Simon Boudreault, Je suis un produit, 2021, couverture

Grimod de La Reynière, dans la 23e livraison du Censeur dramatique, le 9 avril 1798, disait des applications qu’elles «font allusion à quelques événements politiques, ou à quelques personnages célèbres, auxquels le public applique certains passages de telle ou telle pièce qui paroissent lui convenir».

Pour le dire autrement : au théâtre, les spectateurs mettent au goût du jour (ils appliquent) ce qu’ils entendent; n’importe quelle pièce peut sortir de son époque pour entrer dans celle de son public. Pendant la Révolution française, par exemple, on pouvait faire une lecture «révolutionnaire» de pièces de Marivaux écrites… soixante ans plus tôt.

Le spectacle Je suis un produit, de Simon Boudreault, est actuellement monté à La Licorne, à Montréal, par Simoniaques théâtre. La base de l’intrigue est simple : une Marocaine (fictive) choisit de porter le voile pour obtenir un emploi.

L’Oreille tendue a vu la pièce hier soir. Plus tôt dans la journée, une enseignante (réelle) a été retirée de sa classe, à Gatineau, pour avoir porté le voile. Elle n’a pas perdu son emploi, mais elle a été mutée.

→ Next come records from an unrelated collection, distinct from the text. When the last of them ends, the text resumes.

(** A histogram with one occupied bin: the first candidate already has an
    empty foreground, and the initial threshold is returned. *)
Lemma otsuThreshold_single values v :
  (forall x, In x values -> x = v) -> otsuThreshold values = 128.
Proof.
  intros Hall. unfold otsuThreshold, otsuOfHistogram.
  rewrite histogramOf_counts.
  set (f := fun t => Z.of_nat (pixels values t)).
  assert (Hf0 : forall t, t <> v -> f t = 0%Z).
  { intros t Ht. unfold f, pixels.
    rewrite (proj1 (count_occ_not_In Nat.eq_dec values t)); [reflexivity|].
    intros Hin. apply Hall in Hin. congruence. }
  assert (Hfv : f v = Z.of_nat (length values)).
  { unfold f, pixels. f_equal. clear Hf0 f.
    induction values as [|x values IH]; [reflexivity|].
    cbn [count_occ length]. rewrite (Hall x (or_introl eq_refl)).
    destruct (Nat.eq_dec v v); [|contradiction].
    f_equal. apply IH. intros y Hy. apply Hall. now right. }
  generalize (weightedSum 0 (map f (seq 0 256))). intros sumAll.
  destruct (Nat.lt_ge_cases v 256) as [Hv|Hv].
  - replace 256 with (v + S (255 - v)) by lia.
    rewrite seq_app, map_app, Nat.add_0_l. cbn [seq map].
    rewrite otsuLoop_skip;
      [|apply map_zeros; intros t Ht; apply in_seq in Ht; apply Hf0; lia|reflexivity].
    cbn [otsuLoop otsuInit weightBg]. rewrite Hfv. rewrite Z.add_0_l.
    destruct (Z.eqb_spec (Z.of_nat (length values)) 0); [|rewrite Z.sub_diag; reflexivity].
    rewrite <- (app_nil_r (map f (seq (S v) (255 - v)))).
    rewrite otsuLoop_skip; [reflexivity| |simpl; lia].
    apply map_zeros. intros t Ht. apply in_seq in Ht. apply Hf0. lia.
  - rewrite <- (app_nil_r (map f (seq 0 256))).
    rewrite otsuLoop_skip; [reflexivity| |reflexivity].
    apply map_zeros. intros t Ht. apply in_seq in Ht. apply Hf0. lia.
Qed.

Lemma two_values_length values a b :
  a <> b -> (forall v, In v values -> v = a \/ v = b) ->
  length values = pixels values a + pixels values b.
Proof.
  intros Hab. unfold pixels. induction values as [|x values IH]; intros Hall.
  - reflexivity.
  - cbn [length count_occ]. rewrite IH by (intros v Hv; apply Hall; now right).
    destruct (Hall x (or_introl eq_refl)) as [-> | ->].
    + destruct (Nat.eq_dec a a); [|contradiction].
      destruct (Nat.eq_dec a b); [contradiction|]. lia.
    + destruct (Nat.eq_dec b b); [|contradiction].
      destruct (Nat.eq_dec b a); [congruence|]. lia.
Qed.

(** A histogram with two occupied bins [a < b]: every threshold from [a]
    to [b - 1] scores the same, and the first of them, [a], is returned. *)
Lemma otsuThreshold_two_values values a b :
  a < b -> b < 256 -> In a values -> In b values ->
  (forall v, In v values -> v = a \/ v = b) ->
  otsuThreshold values = a.
Proof.
  intros Hab Hb Ha_in Hb_in Hall.
  unfold otsuThreshold, otsuOfHistogram.
  rewrite (two_values_length values a b) by (try lia; assumption).
  rewrite histogramOf_counts.
  set (f := fun t => Z.of_nat (pixels values t)).
  assert (Hf0 : forall t, t <> a -> t <> b -> f t = 0%Z).
  { intros t Hta Htb. unfold f, pixels.
    rewrite (proj1 (count_occ_not_In Nat.eq_dec values t)); [reflexivity|].
    intros Hin. apply Hall in Hin. lia. }
  assert (Hna : (0 < f a)%Z).
  { unfold f, pixels. apply (count_occ_In Nat.eq_dec) in Ha_in. lia. }
  assert (Hnb : (0 < f b)%Z).
  { unfold f, pixels. apply (count_occ_In Nat.eq_dec) in Hb_in. lia. }
  replace (Z.of_nat (pixels values a + pixels values b)) with (f a + f b)%Z
    by (unfold f; lia).
  assert (Hseq : seq 0 256
                 = seq 0 a ++ a :: seq (S a) (b - a - 1) ++ b :: seq (S b) (255 - b)).
  { replace 256 with (a + S ((b - a - 1) + S (255 - b))) by lia.
    rewrite seq_app. cbn [seq Nat.add]. rewrite seq_app. cbn [seq].
    replace (S a + (b - a - 1)) with b by lia. reflexivity. }
  rewrite Hseq, !map_app. cbn [map]. rewrite !map_app. cbn [map].
  assert (Z1 : Forall (fun h => h = 0%Z) (map f (seq 0 a)))
    by (apply map_zeros; intros t Ht; apply in_seq in Ht; apply Hf0; lia).
  assert (Z2 : Forall (fun h => h = 0%Z) (map f (seq (S a) (b - a - 1))))
    by (apply map_zeros; intros t Ht; apply in_seq in Ht; apply Hf0; lia).
  assert (Z3 : Forall (fun h => h = 0%Z) (map f (seq (S b) (255 - b))))
    by (apply map_zeros; intros t Ht; apply in_seq in Ht; apply Hf0; lia).
  (* the weighted sum of all pixels *)
  assert (Hsum : weightedSum 0
                   (map f (seq 0 a) ++ f a :: map f (seq (S a) (b - a - 1))
                    ++ f b :: map f (seq (S b) (255 - b)))
                 = (Z.of_nat a * f a + Z.of_nat b * f b)%Z).
  { rewrite (weightedSum_zeros _ _ _ Z1). cbn [weightedSum].
    rewrite (weightedSum_zeros _ _ _ Z2). cbn [weightedSum].
    rewrite (weightedSum_all_zeros _ _ Z3).
    rewrite !length_map, !length_seq.
    replace (S (0 + a) + (b - a - 1)) with b by lia. cbn [Nat.add]. lia. }
  rewrite Hsum.
  (* below [a] *)
  rewrite (otsuLoop_skip _ _ _ _ _ _ Z1) by reflexivity.
  rewrite length_map, length_seq. cbn [Nat.add].
  (* at [a] *)
  cbn [otsuLoop otsuInit weightBg sumBg maxVariance best].
  rewrite !Z.add_0_l.
  destruct (Z.eqb_spec (f a) 0); [lia|].
  replace (f a + f b - f a)%Z with (f b) by lia.
  destruct (Z.eqb_spec (f b) 0); [lia|].
  assert (V : (0 < betweenClassVariance (Z.of_nat a * f a + Z.of_nat b * f b)
                     (Z.of_nat a * f a) (f a) (f b))%Q)
    by (apply variance_two_values; lia).
  apply Qgtb_true_iff in V. rewrite V.
  (* between [a] and [b] *)
  rewrite otsuLoop_flat; cbn [weightBg sumBg maxVariance]; try assumption; try lia.
  2:{ replace (f a + f b - f a)%Z with (f b) by lia. reflexivity. }
  (* at [b] *)
  cbn [otsuLoop weightBg best].
  destruct (Z.eqb_spec (f a + f b) 0); [lia|].
  rewrite Z.sub_diag. reflexivity.
Qed.

(** *** The loop returns the lowest threshold of maximal score *)

Lemma sumZ_app l1 l2 : sumZ (l1 ++ l2) = (sumZ l1 + sumZ l2)%Z.
Proof.
  unfold sumZ. induction l1 as [|x l1 IH]; simpl; [reflexivity|]. rewrite IH. lia.
Qed.

Lemma sumZ_nonneg l : Forall (fun h => (0 <= h)%Z) l -> (0 <= sumZ l)%Z.
Proof.
  unfold sumZ. induction 1 as [|x l Hx Hl IH]; simpl; lia.
Qed.

Lemma weightedSum_app l1 : forall i l2,
  weightedSum i (l1 ++ l2) = (weightedSum i l1 + weightedSum (i + length l1) l2)%Z.
Proof.
  induction l1 as [|x l1 IH]; intros i l2; cbn [app weightedSum length].
  - rewrite Nat.add_0_r. lia.
  - rewrite IH. replace (S i + length l1) with (i + S (length l1)) by lia. lia.
Qed.

Lemma firstn_done (done rest : list Z) t :
  S t <= length done -> firstn (S t) (done ++ rest) = firstn (S t) done.
Proof.
  intros H. rewrite firstn_app.
  replace (S t - length done) with 0 by lia. cbn [firstn]. apply app_nil_r.
Qed.

Lemma firstn_next (done rest : list Z) h :
  firstn (S (length done)) (done ++ h :: rest) = done ++ [h].
Proof.
  rewrite firstn_app. replace (S (length done) - length done) with 1 by lia.
  rewrite firstn_all2 by lia. reflexivity.
Qed.

Lemma scoreAt_done (done rest : list Z) t :
  S t <= length done ->
  weightUpTo (done ++ rest) t = weightUpTo done t
  /\ sumUpTo (done ++ rest) t = sumUpTo done t.
Proof.
  intros H. unfold weightUpTo, sumUpTo. now rewrite firstn_done.
Qed.

Lemma sumZ_firstn_le l k :
  Forall (fun h => (0 <= h)%Z) l -> (sumZ (firstn k l) <= sumZ l)%Z.
Proof.
  intros Hpos. rewrite <- (firstn_skipn k l) at 2. rewrite sumZ_app.
  assert (0 <= sumZ (skipn k l))%Z; [|lia].
  apply sumZ_nonneg. rewrite <- (firstn_skipn k l) in Hpos.
  apply Forall_app in Hpos. tauto.
Qed.

(** Once the foreground is empty it stays empty. *)
Lemma weightUpTo_full (histogram : list Z) total t t' :
  Forall (fun h => (0 <= h)%Z) histogram -> (sumZ histogram <= total)%Z ->
  t <= t' -> weightUpTo histogram t = total -> weightUpTo histogram t' = total.
Proof.
  intros Hpos Hsum Htt Hw. unfold weightUpTo in *.
  assert (P := sumZ_firstn_le histogram (S t') Hpos).
  assert (Q : (sumZ (firstn (S t) histogram) <= sumZ (firstn (S t') histogram))%Z).
  { replace (firstn (S t) histogram) with (firstn (S t) (firstn (S t') histogram))
      by (rewrite firstn_firstn; f_equal; lia).
    apply sumZ_firstn_le. apply Forall_forall. intros x Hx.
    rewrite Forall_forall in Hpos. apply Hpos.
    rewrite <- (firstn_skipn (S t') histogram). apply in_or_app. now left. }
  lia.
Qed.

Section LoopInvariant.

Variable histogram : list Z.
Variable total : Z.
Hypothesis Hpos : Forall (fun h => (0 <= h)%Z) histogram.
Hypothesis Hsum : (sumZ histogram <= total)%Z.




End LoopInvariant.

Lemma bump_sum v h :
  sumZ (bump v h) = (sumZ h + (if (v <? length h)%nat then 1 else 0))%Z.
Proof.
  unfold sumZ. revert v. induction h as [|x h IH]; intros v; [reflexivity|].
  destruct v as [|v]; cbn [bump fold_right length].
  - simpl. lia.
  - rewrite IH. change (S v <? S (length h)) with (v <? length h).
    destruct (v <? length h); lia.
Qed.

Lemma fold_bump_sum values h :
  sumZ (fold_left (fun histogram v => bump v histogram) values h)
  = (sumZ h + Z.of_nat (length (filter (fun v => (v <? length h)%nat) values)))%Z.
Proof.
  revert h. induction values as [|v values IH]; intros h.
  - simpl. lia.
  - cbn [fold_left filter]. rewrite IH, bump_sum, bump_length.
    destruct (v <? length h); cbn [length]; lia.
Qed.

Lemma histogramOf_sum values :
  sumZ (histogramOf values)
  = Z.of_nat (length (filter (fun v => (v <? 256)%nat) values)).
Proof.
  unfold histogramOf. rewrite fold_bump_sum, repeat_length.
  replace (sumZ (repeat 0%Z 256)) with 0%Z by reflexivity. lia.
Qed.

Lemma histogramOf_sum_le values :
  (sumZ (histogramOf values) <= Z.of_nat (length values))%Z.
Proof.
  rewrite histogramOf_sum. apply inj_le. apply filter_length_le.
Qed.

Les applications peuvent être éloignées dans le temps. Elles peuvent aussi être très proches. Elles n’ont pas du tout échappé au public de la représentation de la pièce de Boudreault du 9 décembre.

P.-S.—L’Oreille tendue doit à Martin Nadeau la découverte des applications et la citation de Grimod de La Reynière (2006, p. 93).

P.-P.-S.—Oui, ce Simon Boudreault-.

P.-P.-P.-S.—Allez-y.

 

[Complément du 10 décembre 2021]

À ce billet rédigé un peu rapidement, il manquait une citation : «Tu peux pas me renvoyer à cause de mon voile. C’est de la discrimination» (p. 125).

 

Références

Boudreault, Simon, Je suis un produit, Montréal, Dramaturges éditeurs, 2021, 157 p.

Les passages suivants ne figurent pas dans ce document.